• [Assignment]:
Please copy, exactly as they appear below, the lines from the one containing "regular expressions of" through the one containing "From Stdlib Require Import String".

• [Listed records]:
(** * Time Logs for Obsidian: the marker grammar, the line mutator, the
      corpus extractor, the command, the modify listener and the export of
      [main.ts], embedded and verified.

    Strings are JavaScript strings: finite sequences of UTF-16 code units.
    A code unit is a number ([N]); a string is a [list] of them.  The
    regular expressions of the source are kept as syntax trees and run by a
    backtracking matcher that follows the ECMAScript matching order
    (leftmost start, greedy and lazy quantifiers in priority order), so each
    pattern below can be read against its literal in the source.  The
    fields of the plugin object are an explicit state; what the plugin asks
    of the vault and of the file system are calls of a program, each of
    which may throw. *)

From Stdlib Require Import String Ascii DecimalString DecimalN.
From Stdlib Require Import List NArith ZArith Bool Lia Arith.
From Stdlib Require Import Sorted Permutation.
Import ListNotations.

Set Implicit Arguments.

(** ** Code units and strings *)

Abbreviation char := N (only parsing).
Abbreviation str := (list N) (only parsing).

(** The code units of an ASCII literal of the source. *)
Definition lit (s : string) : str :=
  map N_of_ascii (list_ascii_of_string s).

Definition LF : char := 10%N.
Definition CR : char := 13%N.
Definition DQUOTE : char := 34%N.

Definition str_eqb (a b : str) : bool :=
  if list_eq_dec N.eq_dec a b then true else false.

Definition is_empty (s : str) : bool :=
  match s with [] => true | _ :: _ => false end.

(** ** Character classes of ECMAScript *)

Definition chr_is (a : ascii) : char -> bool := N.eqb (N_of_ascii a).

Definition in_range (lo hi c : N) : bool := (N.leb lo c && N.leb c hi)%bool.

(** [\d] (no unicode flag): the ten ASCII digits. *)
Definition isDigit (c : char) : bool := in_range 48 57 c.

(** [\w]: ASCII letters, digits and the underscore. *)
Definition isWordChar (c : char) : bool :=
  (in_range 97 122 c || in_range 65 90 c || isDigit c || N.eqb c 95)%bool.

(** LineTerminator: LF, CR, LS, PS. *)
Definition isLineTerminator (c : char) : bool :=
  (N.eqb c 10 || N.eqb c 13 || N.eqb c 8232 || N.eqb c 8233)%bool.

(** [\s], which is also what [String.prototype.trim] strips: WhiteSpace
    (TAB, VT, FF, SP, NBSP, ZWNBSP and the space separators) and
    LineTerminator. *)
Definition isSpace (c : char) : bool :=
  (in_range 9 13 c || N.eqb c 32 || N.eqb c 160 || N.eqb c 5760
   || in_range 8192 8202 c || N.eqb c 8232 || N.eqb c 8233
   || N.eqb c 8239 || N.eqb c 8287 || N.eqb c 12288 || N.eqb c 65279)%bool.

(** [.] without the dotAll flag. *)
Definition isDot (c : char) : bool := negb (isLineTerminator c).

(** ** Regular expressions *)

Inductive regex : Type :=
| Eps : regex                       (* the empty pattern *)
| Cls : (char -> bool) -> regex     (* one code unit of a class *)
| Seq : regex -> regex -> regex     (* r1 r2 *)
| Opt : regex -> regex              (* r? , greedy *)
| Star : regex -> regex             (* r* , greedy *)
| StarLazy : regex -> regex         (* r*? *)
| Group : regex -> regex            (* ( r ), capturing *)
| Bol : regex                       (* ^ , no multiline flag *)
| Eol : regex                       (* $ , no multiline flag *)
| WordB : regex.                    (* \b *)

(** A literal run of characters. *)
Fixpoint Lit (s : str) : regex :=
  match s with
  | [] => Eps
  | c :: s' => Seq (Cls (N.eqb c)) (Lit s')
  end.

(** [r{n}] *)
Fixpoint Rep (n : nat) (r : regex) : regex :=
  match n with
  | O => Eps
  | S n' => Seq r (Rep n' r)
  end.

(** A matcher state: the text to the left of the current position (nearest
    character first), the text to the right, and the captures closed so
    far, in the order of their closing parenthesis. *)
Record mstate : Type := MState {
  seen : str;
  rest : str;
  caps : list str
}.

Definition wordAt (s : str) : bool :=
  match s with c :: _ => isWordChar c | [] => false end.

(** One quantifier loop.  [n] bounds the number of iterations by the number
    of characters left: an iteration that consumes nothing is rejected, as
    in ECMAScript's RepeatMatcher. *)
Fixpoint star_loop (greedy : bool) (step : mstate -> list mstate)
  (n : nat) (st : mstate) : list mstate :=
  match n with
  | O => [st]
  | S n' =>
      let more :=
        flat_map (fun st' =>
          if Nat.ltb (length (rest st')) (length (rest st))
          then star_loop greedy step n' st' else [])
          (step st) in
      if greedy then more ++ [st] else st :: more
  end.

(** All the ways [r] matches at [st], best first. *)
Fixpoint run (r : regex) (st : mstate) : list mstate :=
  match r with
  | Eps => [st]
  | Cls p =>
      match rest st with
      | c :: s' => if p c then [MState (c :: seen st) s' (caps st)] else []
      | [] => []
      end
  | Seq r1 r2 => flat_map (run r2) (run r1 st)
  | Opt r1 => run r1 st ++ [st]
  | Star r1 => star_loop true (run r1) (length (rest st)) st
  | StarLazy r1 => star_loop false (run r1) (length (rest st)) st
  | Group r1 =>
      map (fun st' =>
        MState (seen st') (rest st')
          (caps st' ++
           [firstn (length (rest st) - length (rest st')) (rest st)]))
        (run r1 st)
  | Bol => if is_empty (seen st) then [st] else []
  | Eol => if is_empty (rest st) then [st] else []
  | WordB => if xorb (wordAt (seen st)) (wordAt (rest st)) then [st] else []
  end.

(** The result of RegExp exec: the text before the match, the match, the
    text after it, and the captures. *)
Record rmatch : Type := RMatch {
  m_pre : str;
  m_text : str;
  m_post : str;
  m_caps : list str
}.

Definition m_index (m : rmatch) : nat := length (m_pre m).

(** The best match that starts exactly at the current position. *)
Definition match_here (r : regex) (sn rs : str) : option rmatch :=
  match run r (MState sn rs []) with
  | st' :: _ =>
      Some (RMatch (rev sn)
                   (firstn (length rs - length (rest st')) rs)
                   (rest st') (caps st'))
  | [] => None
  end.

(** Leftmost match: every start position from left to right, the end of the
    string included. *)
Fixpoint exec_from (r : regex) (sn rs : str) : option rmatch :=
  match match_here r sn rs with
  | Some m => Some m
  | None =>
      match rs with
      | [] => None
      | c :: rs' => exec_from r (c :: sn) rs'
      end
  end.

Definition exec (r : regex) (s : str) : option rmatch := exec_from r [] s.

(** RegExp.prototype.test *)
Definition test (r : regex) (s : str) : bool :=
  match exec r s with Some _ => true | None => false end.

(** String.prototype.search: the index of the leftmost match, or -1. *)
Definition search (r : regex) (s : str) : Z :=
  match exec r s with
  | Some m => Z.of_nat (m_index m)
  | None => (-1)%Z
  end.

(** String.prototype.replace with a non-global pattern and a replacer
    function: only the leftmost match is replaced. *)
Definition replace (r : regex) (f : rmatch -> str) (s : str) : str :=
  match exec r s with
  | Some m => m_pre m ++ f m ++ m_post m
  | None => s
  end.

(** String.prototype.replace with a global pattern and a replacement text
    without dollar patterns.  After an empty match the scan moves one
    character on. *)
Fixpoint replace_g (n : nat) (r : regex) (repl : str) (sn rs : str) : str :=
  match n with
  | O => rs
  | S n' =>
      match exec_from r sn rs with
      | None => rs
      | Some m =>
          let skipped := firstn (length (m_pre m) - length sn) rs in
          match m_text m, m_post m with
          | [], [] => skipped ++ repl
          | [], c :: post =>
              skipped ++ repl ++ c ::
              replace_g n' r repl (c :: rev (m_pre m)) post
          | _ :: _, post =>
              skipped ++ repl ++
              replace_g n' r repl (rev (m_text m) ++ rev (m_pre m)) post
          end
      end
  end.

Definition replaceAll (r : regex) (repl : str) (s : str) : str :=
  replace_g (S (length s)) r repl [] s.

(** String.prototype.split with a pattern that has no capture group.  [cur]
    is the piece being read, reversed; [skip] counts the characters of a
    separator still to pass over.  A match that ends where the current piece
    starts does not split. *)
Fixpoint split_go (r : regex) (sn cur : str) (skip : nat) (rs : str)
  : list str :=
  match rs with
  | [] => [rev cur]
  | c :: rs' =>
      match skip with
      | S k => split_go r (c :: sn) cur k rs'
      | O =>
          match match_here r sn rs with
          | None => split_go r (c :: sn) (c :: cur) 0 rs'
          | Some m =>
              match length (m_text m) with
              | O =>
                  if is_empty cur
                  then split_go r (c :: sn) [c] 0 rs'
                  else rev cur :: split_go r (c :: sn) [c] 0 rs'
              | S k => rev cur :: split_go r (c :: sn) [] k rs'
              end
          end
      end
  end.

Definition split (r : regex) (s : str) : list str :=
  match s with
  | [] => match match_here r [] [] with Some _ => [] | None => [[]] end
  | _ :: _ => split_go r [] [] 0 s
  end.

(** ** Other string functions of the host *)

Fixpoint trimStart (s : str) : str :=
  match s with
  | c :: s' => if isSpace c then trimStart s' else s
  | [] => []
  end.

Definition trimEnd (s : str) : str := rev (trimStart (rev s)).

(** String.prototype.trim *)
Definition trim (s : str) : str := trimEnd (trimStart s).

(** String.prototype.startsWith *)
Fixpoint startsWith (p s : str) : bool :=
  match p, s with
  | [], _ => true
  | a :: p', b :: s' => (N.eqb a b && startsWith p' s')%bool
  | _ :: _, [] => false
  end.

(** Array.prototype.join *)
Fixpoint join (sep : str) (l : list str) : str :=
  match l with
  | [] => []
  | [x] => x
  | x :: l' => x ++ sep ++ join sep l'
  end.

(** String.prototype.split with a one-character separator text. *)
Fixpoint split_chr (sep : char) (cur : str) (s : str) : list str :=
  match s with
  | [] => [rev cur]
  | c :: s' =>
      if N.eqb c sep then rev cur :: split_chr sep [] s'
      else split_chr sep (c :: cur) s'
  end.

(** Number::toString for an integer, in decimal. *)
Definition digitsOfUint (u : Decimal.uint) : str :=
  lit (DecimalString.NilZero.string_of_uint u).

Definition stringOfN (n : N) : str := digitsOfUint (N.to_uint n).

• [Solution below]:
    regular expressions of the source are kept as syntax trees and run by a
    backtracking matcher that follows the ECMAScript matching order
    (leftmost start, greedy and lazy quantifiers in priority order), so each
    pattern below can be read against its literal in the source.  The
    fields of the plugin object are an explicit state; what the plugin asks
    of the vault and of the file system are calls of a program, each of
    which may throw. *)

From Stdlib Require Import String Ascii DecimalString DecimalN.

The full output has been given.